New basic research on inflammatory dendritic cells offers greater understanding of how these cells function that could lead to new immunotherapies for inflammatory diseases such as RA and psoriasis, according Elodie Segura, PhD, Research Associate at the Institut Curie in Paris.
Dr. Segura presented basic research Monday that she and colleagues have been conducting at the Curie Institute as part of the ACR session Regulatory Inflammatory Dendritic Cells.
Dendritic cells are key regulators of the immune system that act as antigen-presenting cells capable of activating naïve T cells and stimulating the development and differentiation of B cells. Dr. Segura said that dendritic cell precursors originate in bone marrow and give rise to resident dendritic cells in lymph nodes and migratory dendritic cells in skin.
Resident and migratory dendritic cells are subsets of dendritic cells identified in mice that differ in phenotype and functional properties. During inflammation, an inflammatory dendritic cell subtype arises that differs from monocytes recruited to the site of inflammation.
Resident dendritic cells induce both T-helper 1 and T-helper 2 (Th2) cytokines in naïve allogeneic T lymphocytes. Some migratory dendritic cells do not activate T cells well, but others induce Th2 polarization.
“Dendritic cells in lymph nodes display an activated phenotype and retain their functional properties after migration. They acquire their full functional abilities once in lymph nodes,” she said. “Murine inflammatory dendritic cells have a distinct phenotype and are present in the inflamed joint in a collagen-induced arthritis model.”
Dr. Segura and her colleagues analyzed dendritic cells in human synovial fluid and tumor ascites. Human arthritic synovial fluid and tumor ascites contain cells displaying typical dendritic cell morphology and function, while inflammatory dendritic cells have a phenotype that differs from the typical dendritic cells, she said.
Inflammatory dendritic cells share transcriptional pathways with typical dendritic cells and express transcription factors of the dendritic cell lineage. The researchers conducted a transcriptome analysis showing that inflammatory dendritic cells most likely represent the in vivo counterpart of monocyte-derived dendritic cells.
Inflammatory dendritic cells express the CCR7 gene, which governs skin dendritic cell migration under both inflammatory and steady state conditions.

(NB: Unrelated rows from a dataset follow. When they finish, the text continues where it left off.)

Lemma pkt_roundtrip lib alloc_ok p c os :
  (forall n, alloc_ok n = true) -> packable p -> in_range p ->
  same_wire (poptions_ p) c -> wf_coll lib DHCP4_OPTION_SPACE c ->
  packOptions4 c = Ok os -> zlen os < 2^16 ->
  exists p' data q q',
    P.pack alloc_ok p = Ok p' /\
    OutputBuffer.contents (buffer_out_ p') = Some <$> data /\
    P.make_data data = Ok q /\ P.unpack lib q = Ok q' /\
    same_message p q' /\ poptions_ q' = c.
Proof.
  intros Ha Hp Hr Hc Hw Hos Hlen.
  assert (packOptions4 (poptions_ p) = Ok os) as Hos' by (by rewrite Hc).
  destruct (pack_spec alloc_ok Ha p os Hp Hos') as (p' & Hpack & Hcont & _); [lia|].
  exists p', (packet_bytes p os). rewrite packet_bytes_split in *.
  pose proof (header_of_ok p Hp Hr) as Hh. pose proof (zlen_header _ Hh) as H236.
  set (rest := bytes32 DHCP_OPTIONS_COOKIE ++ os ++ [DHO_END]) in *.
  set (q := (P.blank BOOTREQUEST 0) <| pdata_ := wire (head_fields (header_of p)) ++ rest |>).
  exists q, (unpacked (header_of p) (MkHWAddr (hwaddr_ (chaddr_ p)) (htype_ (chaddr_ p)) 0) c q).
  split_and!; [done|done| | | |done].
  - unfold P.make_data. rewrite zlen_app, H236.
    replace (236 + zlen rest <? DHCPV4_PKT_HDR_LEN) with false
      by (unfold DHCPV4_PKT_HDR_LEN; zlen_facts; lia). done.
  - rewrite (unpack_view lib q (header_of p) rest);
      [|done|by repeat constructor|unfold rest; rewrite !zlen_app, zlen_bytes32; zlia|done].
    destruct Hr as [_ _ _ Hhw].
    unfold unpack_rest. cbn [header_of h_chaddr h_hlen h_htype]. rewrite chaddr_back by done.
    unfold HW.make. replace (HW.MAX_HWADDR_LEN <? zlen (hwaddr_ (chaddr_ p))) with false
      by (unfold HW.MAX_HWADDR_LEN, MAX_CHADDR_LEN in *; lia).
    unfold rest. rewrite !zlen_app, zlen_bytes32, !readUint32_bytes by done.
    replace (4 + _ =? 0) with false by (zlen_facts; lia).
    replace (4 + _ <? 4) with false by (zlen_facts; lia).
    cbn [throw_if]. rewrite !bind_Ok, Z.eqb_refl. cbn [negb throw_if]. rewrite bind_Ok.
    change (drop 4 (bytes32 DHCP_OPTIONS_COOKIE ++ os ++ [DHO_END])) with (os ++ [DHO_END]).
    change (poptions_ q) with (@nil (Z * opt)).
    rewrite (wf_coll_roundtrip lib _ c); [done|done| |done|lia]. right. by exists [].
  - destruct Hp as [Hads _ _ _]. rewrite !Forall_cons_iff in Hads.
    destruct Hads as (?&?&?&?&_).
    split; try done; cbn; by apply of_uint32_value.
Qed.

Inflammatory dendritic cells stimulate T-helper 17 (Th17) cell polarization and Th17 development. These cells are associated with autoimmune diseases such as rheumatoid arthritis, psoriasis, and multiple sclerosis. In Th17 polarization, IL-6, IL-6-beta, TGF-beta, and IL-23 have been proposed to induce the development of Th17 cells, she said. Inflammatory dendritic cells secrete these Th17 polarizing cytokines.
“Human inflammatory dendritic cells stimulate autologous memory CD4(+) T cells to produce interleukin-17 and induce Th17 cell differentiation from naive CD4(+) T cells through the selective secretion of Th17 cell-polarizing cytokines,” she said.
Dr. Segura and her colleagues concluded that inflammatory dendritic cells represent a distinct human dendritic cell subset. They propose that they are derived from monocytes and are involved in the induction and maintenance of Th17 cell responses.
“Inflammatory dendritic cells induce Th17 polarization through the secretion of Th17-polarizing cytokines. Thus, inflammatory dendritic cells represent a potential target for immunotherapies of inflammatory diseases,” she said.